**Work required**
The records that follow must be repeated exactly as they stand.

Stored items:

=== Begin Enclosure ===

(** * Credential store: a shallow embedding of [src/lib/db/db.ts]

    The development models [DatabaseManager], the IndexedDB-backed store of
    password entries, and proves the properties its specification states
    about listing, searching, adding, updating and deleting entries.

    Conventions of the embedding:
    - a JavaScript string value is a [string]; the string functions of the
      platform are taken as they are, through the class [Strings]: the UTF-16
      code units of a string, [toLowerCase] and [trim].  Nothing is assumed of
      the case mapping; of [trim] only that it strips the white space and
      line terminators of ECMAScript from both ends.  [includes] is the
      search for a sequence of code units;
    - an entry is a JavaScript object: a finite map from property names to
      values, a value being a string or [undefined], together with the two
      date properties [createdAt] and [updatedAt].  These two hold the output
      of [Date.prototype.toISOString], which [new Date(s).getTime()] inverts;
      each is represented by the instant it denotes, in milliseconds since
      the epoch;
    - the object store is a finite map from keys to objects, the key of an
      object being its [id] property (key path ['id']);
    - the clock readings ([new Date()], [Date.now()]) and the random suffix of
      the identifier are inputs of the operation that takes them;
    - the storage engine is healthy: [ensureInitialized] opens the database,
      and a request fails only where IndexedDB says it must (adding under a
      key in use, storing an object without key). *)

From Stdlib Require Import ZArith Ascii String Sorted Permutation.
From stdpp Require Import gmap strings list fin_maps sorting pretty.

Local Open Scope string_scope.
Local Open Scope Z_scope.

(** ** Strings *)

Module JsString.

(** The white space and line terminators of ECMAScript, by code unit: TAB,
    LF, VT, FF, CR, SPACE, NO-BREAK SPACE, the other space separators
    (U+1680, U+2000 to U+200A, U+202F, U+205F, U+3000), LINE and PARAGRAPH
    SEPARATOR and the byte order mark. *)
Definition isWhiteSpace (u : N) : bool :=
  (((9 <=? u) && (u <=? 13)) || (u =? 32) || (u =? 160) || (u =? 5760) ||
   ((8192 <=? u) && (u <=? 8202)) || (u =? 8232) || (u =? 8233) ||
   (u =? 8239) || (u =? 8287) || (u =? 12288) || (u =? 65279))%N.

(** The code units that [trim] leaves. *)
Fixpoint trimStartUnits (l : list N) : list N :=
  match l with
  | [] => []
  | u :: l' => if isWhiteSpace u then trimStartUnits l' else l
  end.

Fixpoint trimEndUnits (l : list N) : list N :=
  match l with
  | [] => []
  | u :: l' =>
      match trimEndUnits l' with
      | [] => if isWhiteSpace u then [] else [u]
      | r => u :: r
      end
  end.

Definition trimUnits (l : list N) : list N := trimEndUnits (trimStartUnits l).

(** [t] is at the start of [l]. *)
Fixpoint startsWithUnits (l t : list N) : bool :=
  match t, l with
  | [], _ => true
  | _ :: _, [] => false
  | c :: t', d :: l' => if (c =? d)%N then startsWithUnits l' t' else false
  end.

(** [t] occurs in [l] at some position. *)
Fixpoint includesUnits (l t : list N) : bool :=
  startsWithUnits l t ||
  match l with
  | [] => false
  | _ :: l' => includesUnits l' t
  end.

(** The string functions of the platform. *)
Class Strings := {
  (** the UTF-16 code units of a string value *)
  codeUnits : string → list N;
  (** [String.prototype.toLowerCase] *)
  toLowerCase : string → string;
  (** [String.prototype.trim] *)
  trim : string → string;
  (** only the empty string has no code unit *)
  codeUnits_empty : ∀ s, codeUnits s = [] ↔ s = "";
  (** [trim] strips the white space at both ends *)
  trim_codeUnits : ∀ s, codeUnits (trim s) = trimUnits (codeUnits s)
}.

(** Truthiness of a string: only the empty string is falsy. *)
Definition truthy (s : string) : bool :=
  match s with
  | EmptyString => false
  | String _ _ => true
  end.

(** [s.includes(t)]. *)
Definition includes `{Strings} (s t : string) : bool :=
  includesUnits (codeUnits s) (codeUnits t).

=== End Enclosure ===

**Completed exercise**
(** * Credential store: a shallow embedding of [src/lib/db/db.ts]

    The development models [DatabaseManager], the IndexedDB-backed store of
    password entries, and proves the properties its specification states
    about listing, searching, adding, updating and deleting entries.

    Conventions of the embedding:
    - a JavaScript string value is a [string]; the string functions of the
      platform are taken as they are, through the class [Strings]: the UTF-16
      code units of a string, [toLowerCase] and [trim].  Nothing is assumed of
      the case mapping; of [trim] only that it strips the white space and
      line terminators of ECMAScript from both ends.  [includes] is the
      search for a sequence of code units;
    - an entry is a JavaScript object: a finite map from property names to
      values, a value being a string or [undefined], together with the two
      date properties [createdAt] and [updatedAt].  These two hold the output
      of [Date.prototype.toISOString], which [new Date(s).getTime()] inverts;
      each is represented by the instant it denotes, in milliseconds since
      the epoch;
    - the object store is a finite map from keys to objects, the key of an
      object being its [id] property (key path ['id']);
    - the clock readings ([new Date()], [Date.now()]) and the random suffix of
      the identifier are inputs of the operation that takes them;
    - the storage engine is healthy: [ensureInitialized] opens the database,
      and a request fails only where IndexedDB says it must (adding under a
      key in use, storing an object without key). *)

From Stdlib Require Import ZArith Ascii String Sorted Permutation.
From stdpp Require Import gmap strings list fin_maps sorting pretty.

Local Open Scope string_scope.
Local Open Scope Z_scope.

(** ** Strings *)

Module JsString.

(** The white space and line terminators of ECMAScript, by code unit: TAB,
    LF, VT, FF, CR, SPACE, NO-BREAK SPACE, the other space separators
    (U+1680, U+2000 to U+200A, U+202F, U+205F, U+3000), LINE and PARAGRAPH
    SEPARATOR and the byte order mark. *)
Definition isWhiteSpace (u : N) : bool :=
  (((9 <=? u) && (u <=? 13)) || (u =? 32) || (u =? 160) || (u =? 5760) ||
   ((8192 <=? u) && (u <=? 8202)) || (u =? 8232) || (u =? 8233) ||
   (u =? 8239) || (u =? 8287) || (u =? 12288) || (u =? 65279))%N.

(** The code units that [trim] leaves. *)
Fixpoint trimStartUnits (l : list N) : list N :=
  match l with
  | [] => []
  | u :: l' => if isWhiteSpace u then trimStartUnits l' else l
  end.

Fixpoint trimEndUnits (l : list N) : list N :=
  match l with
  | [] => []
  | u :: l' =>
      match trimEndUnits l' with
      | [] => if isWhiteSpace u then [] else [u]
      | r => u :: r
      end
  end.

Definition trimUnits (l : list N) : list N := trimEndUnits (trimStartUnits l).

(** [t] is at the start of [l]. *)
Fixpoint startsWithUnits (l t : list N) : bool :=
  match t, l with
  | [], _ => true
  | _ :: _, [] => false
  | c :: t', d :: l' => if (c =? d)%N then startsWithUnits l' t' else false
  end.

(** [t] occurs in [l] at some position. *)
Fixpoint includesUnits (l t : list N) : bool :=
  startsWithUnits l t ||
  match l with
  | [] => false
  | _ :: l' => includesUnits l' t
  end.

(** The string functions of the platform. *)
Class Strings := {
  (** the UTF-16 code units of a string value *)
  codeUnits : string → list N;
  (** [String.prototype.toLowerCase] *)
  toLowerCase : string → string;
  (** [String.prototype.trim] *)
  trim : string → string;
  (** only the empty string has no code unit *)
  codeUnits_empty : ∀ s, codeUnits s = [] ↔ s = "";
  (** [trim] strips the white space at both ends *)
  trim_codeUnits : ∀ s, codeUnits (trim s) = trimUnits (codeUnits s)
}.

(** Truthiness of a string: only the empty string is falsy. *)
Definition truthy (s : string) : bool :=
  match s with
  | EmptyString => false
  | String _ _ => true
  end.

(** [s.includes(t)]. *)
Definition includes `{Strings} (s t : string) : bool :=
  includesUnits (codeUnits s) (codeUnits t).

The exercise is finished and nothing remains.